Thomas Dill entered the fledgeling Bermuda Volunteer Rifle Corps in 1895 as a rifleman, before transferring to the Bermuda Militia Artillery, a reserve of the Royal Regiment of Artillery, as a lieutenant. The British Army maintained a large Bermuda Garrison of regular and part-time artillery and infantry units to guard the Royal Naval Dockyard, and other strategic assets in the Imperial fortress colony.

By 1914, then-Captain Dill was the acting Commandant, but he handed that position to a subordinate to lead the unit's First Contingent to the Western Front, receiving a temporary regular commission as a Major.

Serving as part of the larger Royal Garrison Artillery draft to the front, the Bermudian contingent was strongly praised by Field Marshal Douglas Haig.

After the war, Major Dill returned to Bermuda, resuming his command of the BMA. His substantive rank was still Captain until he was promoted to substantive Major in 1921, though dated 12 November 1919. He retired on 21 April 1928 with the honorary-rank of lieutenant-colonel (substantive rank of major).

==Legal and political careers==
In addition to his role as a military officer, Dill pursued a legal career, becoming Bermuda's Attorney General.

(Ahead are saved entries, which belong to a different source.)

Lemma quiet_trans k1 k2 d1 d2 d3 :
  quiet id ws k1 d1 d2 -> quiet id ws k2 d2 d3 -> quiet id ws (k1 + k2) d1 d3.
Proof.
  intros [T1 S1 E1 P1 X1] [T2 S2 E2 P2 X2]. split; [by etrans|congruence| |congruence|].
  - intros n. rewrite E2, E1. f_equal. lia.
  - apply Forall2_same_length_lookup in X1 as [L1 X1]. apply Forall2_same_length_lookup in X2 as [L2 X2].
    apply Forall2_same_length_lookup. split; [congruence|]. intros i a c Ha Hc.
    destruct (lookup_lt_is_Some_2 (exports_of d2) i) as [b Hb]; [rewrite <- L1; by eapply lookup_lt_Some|].
    destruct (X1 i a b Ha Hb) as [->|[Ho Hd]]; [exact (X2 i a c Hb Hc)|].
    destruct (X2 i b c Hb Hc) as [->|[_ Hd2]]; [by right|]. right. eauto using demoted_trans.
Qed.

Lemma quiet_same k d1 d2 d3 : quiet id ws k d1 d2 -> same d2 d3 -> quiet id ws k d1 d3.
Proof. intros Q S. replace k with (k + 0) by lia. eapply quiet_trans; [exact Q|by apply same_quiet]. Qed.

Lemma commit_update_quiet f d :
  (forall now e, demoted e (f now e)) ->
  tx d (commit_update id ws f d) -> quiet id ws 0 d (commit_update id ws f d).
Proof.
  intros Hf Ht. split; try done; [by apply rtc_once|]. unfold commit_update, exports_of. cbn.
  unfold update_exports. apply Forall2_same_length_lookup. rewrite length_fmap. split; [done|].
  intros i e e' He He'. rewrite list_lookup_fmap, He in He'. injection He' as <-.
  destruct (is_export id ws e) eqn:E; [right|left]; auto.
Qed.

He entered politics, and served as a Member of the Colonial Parliament (MCP) for Devonshire parish from 1904 until 1938. He was also appointed to the Executive Council. He was an avid historian, whose articles were published in the Bermuda Historical Quarterly.

==Personal life==
Dill married Ruth Rapalje Neilson (1880–1973) on 15 October 1900, residing at "Newbold Place" from 1905, and they had several children, some of whom followed him to positions of prominence in Bermuda or abroad. Their children were Ruth Rapalje Dill (1901–1986), Thomas Newbold Dill (1903–1970), Sir Nicholas Bayard Dill (known as Bayard Dill) (1905–1993), Laurence Dill (1907–1984), Frances Rapalje Dill (1915–2009) and Diana Dill (1923–2015).

Bayard Dill was an officer in the Bermuda Volunteer Engineers, a founding member of the Conyers, Dill & Pearman law firm (that played an important role in Bermuda's development as an offshore business centre), and a prominent politician who was knighted in 1951. He also played a key role in negotiating the agreement with the US for its military and naval bases in Bermuda during the Second World War.

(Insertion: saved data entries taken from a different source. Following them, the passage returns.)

(** The region is pasted into the host: one that holds a slash moves the call,
    its token and its prompt, to another host. *)
Lemma region_names_the_host host project :
  exists rest, vertex_completions_url (host ++ $"/") project = $"https://" ++ host ++ $"/" ++ rest.
Proof.
  unfold vertex_completions_url, vertex_host. rewrite decide_False.
  - eexists. by rewrite <- !app_assoc.
  - change ($"/") with ["/"%char]. intros Hg. apply (f_equal last) in Hg. by rewrite last_snoc in Hg.
Qed.
End vertex_tokens.
(* ===== verification/WireSpec.v ===== *)
(** * What leaves the gateway

    The HTTP request a contacted provider receives, from the client's request
    through the pipeline to the adapter. *)

From S2P Require Import Prelude Rstr Json Types Placeholders Redaction RedactionSpec Streaming.
From S2P Require Import Sidecar SidecarSpec Analytics AnalyticsSpec Providers ProvidersSpec Policy PolicySpec.
From S2P Require Import SecureMode Pipeline PipelineSpec GatewaySpec ReplySpec OpenAi.
From S2P Require Import UrlGuard HttpProviders.
From S2P Require Import HttpProvidersSpec.

(** ** Members of the body *)

Definition members (rq : HttpRequest) : list (str * Value) :=
  match hq_json rq with Some (Object m) => m | _ => [] end.

Lemma elem_obj_remove {A} (m : list (str * A)) k kv : kv ∈ obj_remove m k <-> kv ∈ m /\ kv.1 <> k.
Proof.
  induction m as [|[k' v'] m IH]; cbn [obj_remove]; [set_solver|].
  destruct (decide (k = k')) as [<-|Hne]; rewrite ?elem_of_cons, IH.
  - split; [tauto|]. intros [[->|?] ?]; done.
  - split; [intros [->|]; naive_solver|]. tauto.
Qed.

Lemma elem_obj_insert {A} (m : list (str * A)) k v kv :
  kv.1 <> k -> kv ∈ obj_insert m k v <-> kv ∈ m.
Proof.
  intros Hk. induction m as [|[k' v'] m IH]; cbn [obj_insert]; [set_solver|].
  destruct (decide (k = k')) as [<-|Hne]; rewrite !elem_of_cons; [|by rewrite IH].
  split; intros [->|]; auto; done.
Qed.

Lemma obj_get_elem {A} (m : list (str * A)) k v : obj_get m k = Some v -> (k, v) ∈ m.
Proof.
  induction m as [|[k' v'] m IH]; cbn [obj_get]; [done|]. destruct (decide (k = k')) as [<-|].
  - intros [= <-]. by left.
  - intros Hg. right. auto.
Qed.

Lemma elem_obj_get {A} (m : list (str * A)) k v : (k, v) ∈ m -> exists v', obj_get m k = Some v'.
Proof.
  induction m as [|[k' v'] m IH]; [by intros ?%elem_of_nil|].
  cbn [obj_get]. destruct (decide (k = k')) as [<-|Hne]; [by eexists|].
  intros [[= -> ->]|Hin]%elem_of_cons; [done|auto].
Qed.

Lemma obj_get_app {A} (m1 m2 : list (str * A)) k :
  obj_get (m1 ++ m2) k = match obj_get m1 k with Some v => Some v | None => obj_get m2 k end.
Proof. induction m1 as [|[k' v'] m1 IH]; cbn [obj_get app]; [done|]. by destruct (decide (k = k')). Qed.

(** Neither the pipeline nor the routes touch a parameter other than the two
    they strip and [stream_options]. *)
Lemma sanitize_member v kv :
  kv.1 <> $"omit_usage" -> kv.1 <> $"force_provider_failure" ->
  kv ∈ extra_map (sanitize_extra_params v) <-> kv ∈ extra_map v.
Proof. intros H1 H2. destruct v; try done. cbn. rewrite !elem_obj_remove. tauto. Qed.

Lemma stream_params_member s o extra kv :
  kv.1 <> $"stream_options" -> kv ∈ extra_map (stream_params s o extra) <-> kv ∈ extra.
Proof.
  intros Hk. unfold stream_params. set (params := match o with Some _ => _ | None => extra end).
  assert (Hp : kv ∈ params <-> kv ∈ extra) by (subst params; destruct o; [by apply elem_obj_insert|done]).
  destruct s; [|done]. rewrite <- Hp. unfold force_include_usage.
  cbn [get]. repeat (case_match; try done); cbn [extra_map]; by rewrite ?elem_obj_insert.
Qed.

(** ** The request a call sends *)

Section wire.
Context `{UrlEnv} `{HttpEnv}.

(** The adapter's call with the sending left out. *)
Definition wire_of (a : OpenAiCompatAdapter) (stream : option bool) (timeout : option N) (n : nat)
    (t : ModelTarget) (i : ProviderInvocation) : outcome ProviderFailure HttpRequest :=
  compat_call a (fun url token model i _ => Ok (chat_http_request url token model i stream timeout)) n t i.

Ruth Dill was married to John Seward Johnson I, heir to the Johnson & Johnson fortune. Their children included Mary Lea Johnson Richards, John Seward Johnson II, and Diana Firestone. Diana Dill moved to the US, becoming an actress. She was married to actor Kirk Douglas, with whom she had two sons, actor and producer Michael Douglas, and producer Joel Douglas. His great grandson, the Right Reverend Nicholas Dill (of the Anglican Church of Bermuda), was installed as Bishop of Bermuda on 29 May 2013.

==Death==
Dill died of a heart attack on 7 March 1945, following injuries sustained during a fall in February. He was eulogised on the front page of The Royal Gazette.